The one-acre CPN community garden produced its first successful spring and summer crop in 2016. After several months of tilling, watering, sweating and weeding, Cultural Heritage Center Director Kelli Mosteller, Ph.D., and Assistant Tribal Historic Preservation Officer Andrew Gourd calculate that 2,000 pounds of produce were harvested and distributed this summer. “This year was very successful,” Mosteller said. “We had a lot of community involvement – not as much as we would ultimately like long-term – but people are just now getting familiar with it. Once people realize this is a project that is sticking around, community members can make it one of their weekly activities with their family. They can sweat for two hours after sitting at their desk all day and give back.”

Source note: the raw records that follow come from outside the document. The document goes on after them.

(** The sum of a nonempty rest of the chunks that stays within a size is that
    size exactly when the chunks cut it. *)
Lemma sum_chunks_cuts (chunks : list Chunk) (size : Z) : forall i,
  0 <= i -> i + zlen chunks <= 64 -> chunks <> [] ->
  Forall (fun c => in_u64 (ch_size_bytes c)) chunks ->
  sum_chunks (i + zlen chunks) i (i * CHUNK_BYTES) chunks = Ok size
  <-> cuts i size chunks /\ (i + zlen chunks - 1) * CHUNK_BYTES < size <= (i + zlen chunks) * CHUNK_BYTES.
Proof.
  induction chunks as [|c chunks IH]; intros i Hi Hlen Hne Htyped; [done|].
  apply Forall_cons in Htyped as [Hc Htyped]. rewrite cuts_cons, zlen_cons in *.
  cbn [sum_chunks]. rewrite guard_bind_Ok, ok_or_bind_Ok.
  rewrite !orb_false_iff, negb_false_iff, Z.eqb_neq, Z.ltb_ge.
  unfold in_u64, u64_max in *. pose proof (zlen_nonneg chunks).
  destruct chunks as [|c' chunks].
  - change (zlen (@nil Chunk)) with 0 in *. cbn [sum_chunks].
    rewrite andb_false_iff, Z.ltb_ge.
    split.
    + intros ((((Hh & H0) & H1) & _) & t & Ht%checked_add_Some & [= <-]).
      unfold CHUNK_BYTES in *. split; [split; [split; [done|]; lia|]|lia].
      intros k d Hd. by rewrite lookup_nil in Hd.
    + intros (((Hh & Hs & Hp) & _) & Hr). split; [split; [|left; lia]; split; [split; [done|lia]|lia]|].
      exists size. split; [apply checked_add_Some|done]. unfold CHUNK_BYTES, u64_max in *. lia.
  - set (n := zlen (c' :: chunks)) in *.
    assert (Hn : 1 <= n) by (unfold n; rewrite zlen_cons; pose proof (zlen_nonneg chunks); lia).
    specialize (IH (i + 1) ltac:(lia) ltac:(lia) ltac:(done) Htyped).
    replace (i + (1 + n)) with (i + 1 + n) in * by lia.
    rewrite andb_false_iff, Z.ltb_ge, negb_false_iff, Z.eqb_eq. split.
    + intros ((((Hh & H0) & H1) & Hfull) & t & Ht%checked_add_Some & Hs).
      destruct Hfull as [|Hfull]; [lia|].
      replace t with ((i + 1) * CHUNK_BYTES) in Hs by (unfold CHUNK_BYTES in *; lia).
      apply IH in Hs as [Hcuts Hr]. split; [split; [|done]|lia].
      split; [done|]. unfold CHUNK_BYTES in *. nia.
    + intros (((Hh & Hs & Hp) & Hcuts) & Hr).
      assert (ch_size_bytes c = CHUNK_BYTES) as Hfull by (unfold CHUNK_BYTES in *; nia).
      split; [split; [split; [split; [done|lia]|lia]|by right]|].
      exists ((i + 1) * CHUNK_BYTES). split; [apply checked_add_Some; unfold CHUNK_BYTES, u64_max in *; lia|].
      apply IH. split; [done|lia].
Qed.

Section ValidateProofs.
Context `{Crypto : VaultCrypto} `{Json : BundleJson}.

(** What a manifest promises. *)
Record manifest_valid (m : BundleManifest) : Prop := {
  mv_format : mf_format m = "argos-recovery-bundle-v1";
  mv_id : valid_bundle_id (mf_bundle_id m) = true;
  mv_hash : valid_hash (mf_sha256 m) = true;
  mv_size : 0 < mf_size_bytes m <= MAX_BUNDLE_BYTES;
  mv_path : bm_original_path (mf_metadata m) <> "" /\ slen (bm_original_path (mf_metadata m)) <= 4096
            /\ is_absolute (bm_original_path (mf_metadata m)) = true;
  mv_plan : forall p, bm_recovery_plan (mf_metadata m) = Some p -> slen p <= 65536;
  mv_json : slen (to_json m) <= MAX_MANIFEST_BYTES;
  mv_count : zlen (mf_chunks m) = (mf_size_bytes m + CHUNK_BYTES - 1) / CHUNK_BYTES;
  mv_cuts : cuts 0 (mf_size_bytes m) (mf_chunks m);
}.

Lemma bad_shape_false (m : BundleManifest) :
  bad_shape m = false <->
  mf_format m = "argos-recovery-bundle-v1" /\ valid_bundle_id (mf_bundle_id m) = true
  /\ valid_hash (mf_sha256 m) = true /\ mf_size_bytes m <> 0 /\ mf_size_bytes m <= MAX_BUNDLE_BYTES
  /\ bm_original_path (mf_metadata m) <> "" /\ slen (bm_original_path (mf_metadata m)) <= 4096
  /\ is_absolute (bm_original_path (mf_metadata m)) = true
  /\ (forall p, bm_recovery_plan (mf_metadata m) = Some p -> slen p <= 65536)
  /\ zlen (mf_chunks m) <> 0 /\ zlen (mf_chunks m) <= 64 /\ slen (to_json m) <= MAX_MANIFEST_BYTES.
Proof.
  unfold bad_shape. rewrite !orb_false_iff, !negb_false_iff, !Z.eqb_neq, !Z.ltb_ge, !String.eqb_eq.
  rewrite (String.eqb_neq _ ""). destruct (bm_recovery_plan _) as [p|]; cbn [is_some_and].
  - rewrite Z.ltb_ge. split; intros; destruct_and!; split_and!; try done.
    + by intros q [= <-].
    + match goal with H : forall q, _ |- _ => by apply H end.
  - split; intros; destruct_and!; by split_and!.
Qed.

Lemma ceil_div (size n : Z) :
  (n - 1) * CHUNK_BYTES < size <= n * CHUNK_BYTES <-> n = (size + CHUNK_BYTES - 1) / CHUNK_BYTES.
Proof.
  unfold CHUNK_BYTES. split.
  - intros H. apply (Z.div_unique_pos _ _ _ (size + 16777216 - 1 - n * 16777216)); lia.
  - intros ->. pose proof (Z.div_mod (size + 16 * 1024 * 1024 - 1) (16 * 1024 * 1024) ltac:(lia)).
    pose proof (Z.mod_pos_bound (size + 16 * 1024 * 1024 - 1) (16 * 1024 * 1024) ltac:(lia)). lia.
Qed.

Lemma validate_iff (m : BundleManifest) : manifest_typed m -> validate m = Ok tt <-> manifest_valid m.
Proof.
  intros [Hsize Htyped]. unfold validate. rewrite guard_bind_Ok, res_bind_Ok, bad_shape_false.
  assert (Hsum : forall t, zlen (mf_chunks m) <> 0 -> zlen (mf_chunks m) <= 64 ->
    sum_chunks (zlen (mf_chunks m)) 0 0 (mf_chunks m) = Ok t
    <-> cuts 0 t (mf_chunks m) /\ zlen (mf_chunks m) = (t + CHUNK_BYTES - 1) / CHUNK_BYTES).
  { intros t H0 H64. rewrite <- ceil_div.
    apply (sum_chunks_cuts (mf_chunks m) t 0); [lia|lia|by intros E; rewrite E in H0|done]. }
  split.
  - intros (Hs & t & Ht & Hg%guard_Ok). destruct_and!. apply negb_false_iff, Z.eqb_eq in Hg as ->.
    apply Hsum in Ht as [Hcuts Hcount]; [|done|done]. unfold in_u64 in *. split; try done; lia.
  - intros [H1 H2 H3 H4 (H5 & H6 & H7) H8 H9 H10 H11].
    assert (1 <= zlen (mf_chunks m) <= 64).
    { apply ceil_div in H10. unfold MAX_BUNDLE_BYTES, CHUNK_BYTES in *. lia. }
    split; [split_and!; try done; lia|]. exists (mf_size_bytes m).
    split; [apply Hsum; [lia|lia|done]|]. apply guard_Ok. by rewrite Z.eqb_refl.
Qed.

(** * Records *)

(** The hash a review has to name as the one before it. *)
Definition previous_hash (reviews : list (Signed ReviewEvent)) (i : nat) : option string :=
  match i with
  | O => None
  | S j => (fun e => body_sha256 (to_json e)) <$> reviews !! j
  end.

(** The state after the reviews. *)
Definition reviewed_state (reviews : list (Signed ReviewEvent)) : string :=
  match list.last reviews with
  | Some e => review_state (rq_decision (ev_request (si_value e)))
  | None => "unknown"
  end.

Record completion_valid (r : BundleRecord) (key key_id : string) (c : Signed Completion) : Prop := {
  cv_signed : verify_value c key = true;
  cv_format : co_format (si_value c) = "argos-bundle-completion-v1";
  cv_key_id : co_key_id (si_value c) = key_id;
  cv_agent : co_agent_id (si_value c) = bd_agent_id r;
  cv_bundle : co_bundle_id (si_value c) = mf_bundle_id (bd_manifest r);
  cv_manifest : co_manifest_sha256 (si_value c) = body_sha256 (to_json (bd_manifest r));
  cv_sha256 : co_sha256 (si_value c) = mf_sha256 (bd_manifest r);
  cv_size : co_size_bytes (si_value c) = mf_size_bytes (bd_manifest r);
}.

Record event_valid (r : BundleRecord) (key key_id completion_hash : string) (i : Z)
    (previous : option string) (e : Signed ReviewEvent) : Prop := {
  vv_signed : verify_value e key = true;
  vv_request : validate_review (ev_request (si_value e)) = Ok tt;
  vv_format : ev_format (si_value e) = "argos-bundle-review-v1";
  vv_key_id : ev_key_id (si_value e) = key_id;
  vv_agent : ev_agent_id (si_value e) = bd_agent_id r;
  vv_bundle : ev_bundle_id (si_value e) = mf_bundle_id (bd_manifest r);
  vv_manifest : ev_manifest_sha256 (si_value e) = body_sha256 (to_json (bd_manifest r));
  vv_completion : ev_completion_sha256 (si_value e) = completion_hash;
  vv_sequence : ev_sequence (si_value e) = i + 1;
  vv_previous : ev_previous_sha256 (si_value e) = previous;
}.

Definition chain_valid (r : BundleRecord) (key key_id completion_hash : string)
    (reviews : list (Signed ReviewEvent)) : Prop :=
  forall i e, reviews !! i = Some e ->
    event_valid r key key_id completion_hash (Z.of_nat i) (previous_hash reviews i) e.

Record record_valid (r : BundleRecord) (key key_id : string) : Prop := {
  rv_manifest : validate (bd_manifest r) = Ok tt;
  rv_agent : valid_id (bd_agent_id r) = true;
  rv_receipt : verify_receipt (bd_manifest_receipt r) key = true;
  rv_receipt_of : receipt_mismatch r key_id (to_json (bd_manifest r)) = false;
  rv_bound : zlen (bd_reviews r) <= MAX_REVIEWS;
  rv_complete : forall c, bd_completion r = Some c -> completion_valid r key key_id c
                  /\ chain_valid r key key_id (body_sha256 (to_json c)) (bd_reviews r);
  rv_incomplete : bd_completion r = None -> bd_reviews r = [];
  rv_state : bd_current_review r = reviewed_state (bd_reviews r);
  rv_recommended : bd_recommended r = true <->
    is_Some (bd_completion r) /\ reviewed_state (bd_reviews r) = "good";
}.

Lemma completion_mismatch_false (r : BundleRecord) (key key_id : string) (c : Signed Completion) :
  verify_value c key = true /\ completion_mismatch r key_id (body_sha256 (to_json (bd_manifest r)))
    (si_value c) = false <-> completion_valid r key key_id c.
Proof.
  unfold completion_mismatch. rewrite !orb_false_iff, !negb_false_iff, !String.eqb_eq, Z.eqb_eq.
  split; [intros; destruct_and!; by split|intros []; by split_and!].
Qed.

Lemma event_mismatch_false (r : BundleRecord) (key key_id ch : string) (i : Z) (p : option string)
    (e : Signed ReviewEvent) :
  verify_value e key = true /\ validate_review (ev_request (si_value e)) = Ok tt
  /\ event_mismatch r key_id (body_sha256 (to_json (bd_manifest r))) ch i p (si_value e) = false
  <-> event_valid r key key_id ch i p e.
Proof.
  unfold event_mismatch.
  rewrite !orb_false_iff, !negb_false_iff, !String.eqb_eq, Z.eqb_eq, bool_decide_eq_true.
  split; [intros; destruct_and!; by split|intros []; by split_and!].
Qed.

Lemma reviewed_state_snoc (pre : list (Signed ReviewEvent)) (e : Signed ReviewEvent) :
  reviewed_state (pre ++ [e]) = review_state (rq_decision (ev_request (si_value e))).
Proof. unfold reviewed_state. by rewrite list.last_snoc. Qed.

Lemma previous_hash_app (pre rest : list (Signed ReviewEvent)) (i : nat) :
  (i <= length pre)%nat -> previous_hash (pre ++ rest) i = previous_hash pre i.
Proof. destruct i as [|i]; [done|]. intros H. cbn. by rewrite lookup_app_l by lia. Qed.

Lemma verify_reviews_iff (r : BundleRecord) (key key_id ch s : string)
    (rest : list (Signed ReviewEvent)) : forall pre,
  verify_reviews r key key_id (body_sha256 (to_json (bd_manifest r))) ch (zlen pre)
    (previous_hash pre (length pre)) (reviewed_state pre) rest = Ok s
  <-> (forall k e, rest !! k = Some e ->
        event_valid r key key_id ch (Z.of_nat (length pre + k))
          (previous_hash (pre ++ rest) (length pre + k)) e)
      /\ s = reviewed_state (pre ++ rest).
Proof.
  induction rest as [|e rest IH]; intros pre; cbn [verify_reviews].
  { rewrite app_nil_r. split.
    - intros [= <-]. split; [|done]. intros k e. by rewrite lookup_nil.
    - intros [_ ->]. done. }
  assert (Hnext : Some (body_sha256 (to_json e)) = previous_hash (pre ++ [e]) (length (pre ++ [e]))).
  { rewrite length_app, Nat.add_comm. cbn. by rewrite lookup_app_r, Nat.sub_diag by lia. }
  rewrite Hnext, <- (reviewed_state_snoc pre).
  replace (zlen pre + 1) with (zlen (pre ++ [e])) by (rewrite zlen_app, zlen_cons, zlen_nil; lia).
  rewrite guard_bind_Ok, res_bind_Ok. setoid_rewrite guard_bind_Ok.
  setoid_rewrite (IH (pre ++ [e])). rewrite <- (app_assoc pre). cbn [app].
  rewrite length_app. cbn [length].
  assert (Hhead : previous_hash (pre ++ e :: rest) (length pre + 0) = previous_hash pre (length pre))
    by (rewrite Nat.add_0_r; apply previous_hash_app; lia).
  split.
  - intros (Hsig%negb_false_iff & [] & Hreq & Hm & Hall & ->). split; [|done].
    intros [|k] x Hx.
    + injection Hx as <-. rewrite Hhead, Nat.add_0_r. apply event_mismatch_false. by split_and!.
    + specialize (Hall k x Hx). by replace (length pre + S k)%nat with (length pre + 1 + k)%nat by lia.
  - intros [Hall ->]. specialize (Hall 0%nat e eq_refl) as H0. rewrite Hhead, Nat.add_0_r in H0.
    apply event_mismatch_false in H0 as (Hsig & Hreq & Hm).
    split; [by rewrite Hsig|]. exists tt. split_and!; try done. intros k x Hx. specialize (Hall (S k) x Hx).
    by replace (length pre + 1 + k)%nat with (length pre + S k)%nat by lia.
Qed.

Preparation and planting for the third fall crop for the community garden began in late August and will continue for the first two weeks of September. Gourd told the Hownikan that they will be focusing on root crops over the next few months and he saved seeds from past onions, garlic, potatoes and winter wheat to grow this fall. Mosteller said that the straw that comes from winter wheat is good ground cover that puts nutrients back into the soil.
The community garden initiative first began with a fall garden in August 2014 on a small plot of land behind FireLake Golf Course. The garden moved to the CPN Eagle Aviary in spring of 2015, but floods in May that year rained out the majority of the crops.
“This was our first spring harvest because last year all of the plants besides okra washed away with three devastating floods back to back to back,” Mosteller recalled.
In addition to the community involvement, Mosteller believes the distribution of the produce has been well-received. Staff who work at the administration building, CPN Cultural Heritage Center and CPN Wellness Center along with tribal elders have enjoyed the harvest. CPN Healthy Heart Coordinator and Dietitian Torie Fuller, MS RD/LD, and her staff have used the crops for cooking demonstrations. The green-striped squash is a favorite among the elders.
“At the elder’s center, as soon as the produce shows up, it’s gone, especially the green-striped squash.
They go crazy over those things,” Gourd – a Seneca-Cayuga Nation tribal member – said. “We will track the distribution more closely next year because this is the first year we have a successful crop. Our first fall, we had 10 varieties of plants so most of that was used by the cooking demonstrations,” Mosteller said.
The produce is reaching CPN elders, even if they aren’t able to help in the garden that much. Participants in the tribal youth programs at FireLodge have worked in the garden several times this summer, but Mosteller believes that younger tribal members could be more involved. Next year, staff would like to incorporate community garden work days and outdoor cooking demonstrations into youth activities that Cultural Education Specialist Lakota Pochedley is planning.